Aim of the task
Instruction for the entries that follow: retype exactly the lines from the line with "Definition add_export (node" to the line with "Fixpoint collect_modules (n", both included, and omit all others.

Collected data entries

_ _ _ _ _ _ _

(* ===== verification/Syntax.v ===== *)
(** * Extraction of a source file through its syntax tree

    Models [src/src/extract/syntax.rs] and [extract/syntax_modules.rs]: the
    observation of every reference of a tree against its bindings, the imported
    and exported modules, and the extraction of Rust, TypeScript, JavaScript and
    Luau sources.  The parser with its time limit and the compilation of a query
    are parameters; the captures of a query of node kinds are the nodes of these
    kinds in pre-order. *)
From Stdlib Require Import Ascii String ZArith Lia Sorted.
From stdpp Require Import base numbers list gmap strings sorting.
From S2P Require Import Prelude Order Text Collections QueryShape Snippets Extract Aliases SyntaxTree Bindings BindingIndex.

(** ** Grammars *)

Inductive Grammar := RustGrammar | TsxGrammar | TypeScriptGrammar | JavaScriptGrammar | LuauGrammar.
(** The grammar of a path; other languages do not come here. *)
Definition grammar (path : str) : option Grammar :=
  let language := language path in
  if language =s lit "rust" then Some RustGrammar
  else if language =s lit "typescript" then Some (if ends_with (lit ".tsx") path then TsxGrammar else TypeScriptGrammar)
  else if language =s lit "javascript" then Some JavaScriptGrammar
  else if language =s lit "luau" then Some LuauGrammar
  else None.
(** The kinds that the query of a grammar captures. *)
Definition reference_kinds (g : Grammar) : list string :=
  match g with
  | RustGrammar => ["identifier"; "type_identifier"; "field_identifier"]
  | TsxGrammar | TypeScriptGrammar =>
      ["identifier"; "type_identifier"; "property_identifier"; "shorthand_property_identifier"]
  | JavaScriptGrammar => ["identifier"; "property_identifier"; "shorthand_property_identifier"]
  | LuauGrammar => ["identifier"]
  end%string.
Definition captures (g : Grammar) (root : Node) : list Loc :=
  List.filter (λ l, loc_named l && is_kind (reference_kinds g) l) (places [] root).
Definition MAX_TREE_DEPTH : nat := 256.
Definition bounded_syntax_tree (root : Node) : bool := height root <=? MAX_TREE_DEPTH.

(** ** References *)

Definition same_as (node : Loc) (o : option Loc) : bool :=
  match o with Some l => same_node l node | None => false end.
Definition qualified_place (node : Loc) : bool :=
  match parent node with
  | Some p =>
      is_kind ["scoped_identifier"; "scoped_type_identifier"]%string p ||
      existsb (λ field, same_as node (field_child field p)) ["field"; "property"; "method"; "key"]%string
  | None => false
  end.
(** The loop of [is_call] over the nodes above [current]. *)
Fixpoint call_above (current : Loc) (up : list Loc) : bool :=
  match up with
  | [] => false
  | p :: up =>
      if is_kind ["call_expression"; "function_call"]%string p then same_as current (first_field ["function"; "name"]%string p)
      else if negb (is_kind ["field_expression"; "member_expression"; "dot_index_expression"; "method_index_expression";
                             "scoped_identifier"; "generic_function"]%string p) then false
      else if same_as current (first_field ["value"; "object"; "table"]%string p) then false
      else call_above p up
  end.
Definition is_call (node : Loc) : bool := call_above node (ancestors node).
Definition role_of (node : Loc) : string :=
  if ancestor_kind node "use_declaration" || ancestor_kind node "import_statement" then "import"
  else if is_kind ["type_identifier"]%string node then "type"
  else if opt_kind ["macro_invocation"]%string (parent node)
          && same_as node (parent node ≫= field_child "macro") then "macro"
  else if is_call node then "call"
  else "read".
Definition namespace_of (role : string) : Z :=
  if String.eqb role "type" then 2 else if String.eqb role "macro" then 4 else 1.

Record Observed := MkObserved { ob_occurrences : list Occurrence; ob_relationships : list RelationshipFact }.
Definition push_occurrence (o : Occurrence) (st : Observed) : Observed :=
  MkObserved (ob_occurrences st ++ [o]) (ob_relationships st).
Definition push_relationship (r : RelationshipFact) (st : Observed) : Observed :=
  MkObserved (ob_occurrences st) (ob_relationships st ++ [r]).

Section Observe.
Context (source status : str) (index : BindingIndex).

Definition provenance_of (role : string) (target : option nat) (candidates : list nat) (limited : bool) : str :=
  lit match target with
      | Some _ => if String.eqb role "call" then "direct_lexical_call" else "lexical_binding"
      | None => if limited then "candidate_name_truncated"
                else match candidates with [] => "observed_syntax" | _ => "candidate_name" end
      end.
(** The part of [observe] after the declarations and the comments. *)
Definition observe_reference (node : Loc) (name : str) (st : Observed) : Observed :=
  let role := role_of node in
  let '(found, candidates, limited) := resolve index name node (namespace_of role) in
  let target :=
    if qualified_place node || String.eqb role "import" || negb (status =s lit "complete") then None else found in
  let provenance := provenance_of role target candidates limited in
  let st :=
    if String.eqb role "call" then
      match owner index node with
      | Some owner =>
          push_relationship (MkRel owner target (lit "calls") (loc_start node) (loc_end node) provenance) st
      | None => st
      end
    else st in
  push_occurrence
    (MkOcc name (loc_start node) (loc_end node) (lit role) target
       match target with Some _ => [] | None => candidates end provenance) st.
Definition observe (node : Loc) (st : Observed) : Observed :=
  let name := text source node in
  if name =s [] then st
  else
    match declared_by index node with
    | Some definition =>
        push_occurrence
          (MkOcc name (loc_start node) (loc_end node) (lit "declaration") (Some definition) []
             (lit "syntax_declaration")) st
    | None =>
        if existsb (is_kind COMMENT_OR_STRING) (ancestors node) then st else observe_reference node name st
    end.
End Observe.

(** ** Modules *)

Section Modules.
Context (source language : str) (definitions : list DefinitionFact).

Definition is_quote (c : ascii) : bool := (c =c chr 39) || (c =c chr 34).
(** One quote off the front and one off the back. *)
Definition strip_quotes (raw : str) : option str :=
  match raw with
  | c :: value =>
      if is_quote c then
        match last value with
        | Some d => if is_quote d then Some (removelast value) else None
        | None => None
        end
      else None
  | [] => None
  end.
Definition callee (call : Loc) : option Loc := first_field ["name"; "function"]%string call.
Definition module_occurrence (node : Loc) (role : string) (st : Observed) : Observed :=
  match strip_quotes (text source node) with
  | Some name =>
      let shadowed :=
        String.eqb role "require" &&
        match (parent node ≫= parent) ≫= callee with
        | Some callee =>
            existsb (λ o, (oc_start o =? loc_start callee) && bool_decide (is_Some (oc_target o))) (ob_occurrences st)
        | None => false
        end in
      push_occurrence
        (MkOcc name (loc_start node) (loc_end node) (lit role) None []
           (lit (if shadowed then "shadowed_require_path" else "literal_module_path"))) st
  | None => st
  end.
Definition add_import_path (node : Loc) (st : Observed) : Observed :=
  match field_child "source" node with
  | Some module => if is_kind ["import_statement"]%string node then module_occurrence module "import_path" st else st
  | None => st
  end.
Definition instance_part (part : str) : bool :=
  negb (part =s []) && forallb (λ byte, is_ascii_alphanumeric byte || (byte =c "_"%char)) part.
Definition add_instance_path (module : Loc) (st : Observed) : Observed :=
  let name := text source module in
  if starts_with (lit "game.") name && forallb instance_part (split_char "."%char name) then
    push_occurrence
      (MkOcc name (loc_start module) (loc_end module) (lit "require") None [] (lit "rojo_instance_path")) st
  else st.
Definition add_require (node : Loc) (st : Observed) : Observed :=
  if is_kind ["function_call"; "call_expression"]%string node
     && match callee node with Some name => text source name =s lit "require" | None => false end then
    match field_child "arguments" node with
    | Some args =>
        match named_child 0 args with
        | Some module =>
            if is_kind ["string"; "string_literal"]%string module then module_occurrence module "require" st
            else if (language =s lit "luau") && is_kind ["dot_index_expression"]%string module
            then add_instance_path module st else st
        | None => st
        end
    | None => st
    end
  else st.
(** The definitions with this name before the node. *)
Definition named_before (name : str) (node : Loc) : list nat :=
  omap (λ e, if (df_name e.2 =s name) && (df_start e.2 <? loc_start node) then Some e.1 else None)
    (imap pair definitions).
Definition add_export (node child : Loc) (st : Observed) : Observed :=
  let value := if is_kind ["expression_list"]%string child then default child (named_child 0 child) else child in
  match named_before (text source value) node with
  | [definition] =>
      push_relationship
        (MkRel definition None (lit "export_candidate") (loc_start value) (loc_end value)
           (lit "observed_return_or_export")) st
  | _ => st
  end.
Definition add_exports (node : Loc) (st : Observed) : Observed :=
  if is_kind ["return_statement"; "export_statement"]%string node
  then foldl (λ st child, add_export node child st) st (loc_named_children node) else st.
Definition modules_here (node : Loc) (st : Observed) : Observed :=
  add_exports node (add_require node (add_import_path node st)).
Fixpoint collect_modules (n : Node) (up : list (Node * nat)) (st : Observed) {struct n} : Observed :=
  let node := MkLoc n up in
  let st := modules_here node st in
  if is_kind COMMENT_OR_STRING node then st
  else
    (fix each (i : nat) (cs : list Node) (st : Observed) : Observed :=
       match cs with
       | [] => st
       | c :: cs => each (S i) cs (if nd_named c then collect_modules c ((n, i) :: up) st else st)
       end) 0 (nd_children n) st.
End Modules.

_ _ _ _ _ _ _

Solution for this problem
Definition add_export (node child : Loc) (st : Observed) : Observed :=
  let value := if is_kind ["expression_list"]%string child then default child (named_child 0 child) else child in
  match named_before (text source value) node with
  | [definition] =>
      push_relationship
        (MkRel definition None (lit "export_candidate") (loc_start value) (loc_end value)
           (lit "observed_return_or_export")) st
  | _ => st
  end.
Definition add_exports (node : Loc) (st : Observed) : Observed :=
  if is_kind ["return_statement"; "export_statement"]%string node
  then foldl (λ st child, add_export node child st) st (loc_named_children node) else st.
Definition modules_here (node : Loc) (st : Observed) : Observed :=
  add_exports node (add_require node (add_import_path node st)).
Fixpoint collect_modules (n : Node) (up : list (Node * nat)) (st : Observed) {struct n} : Observed :=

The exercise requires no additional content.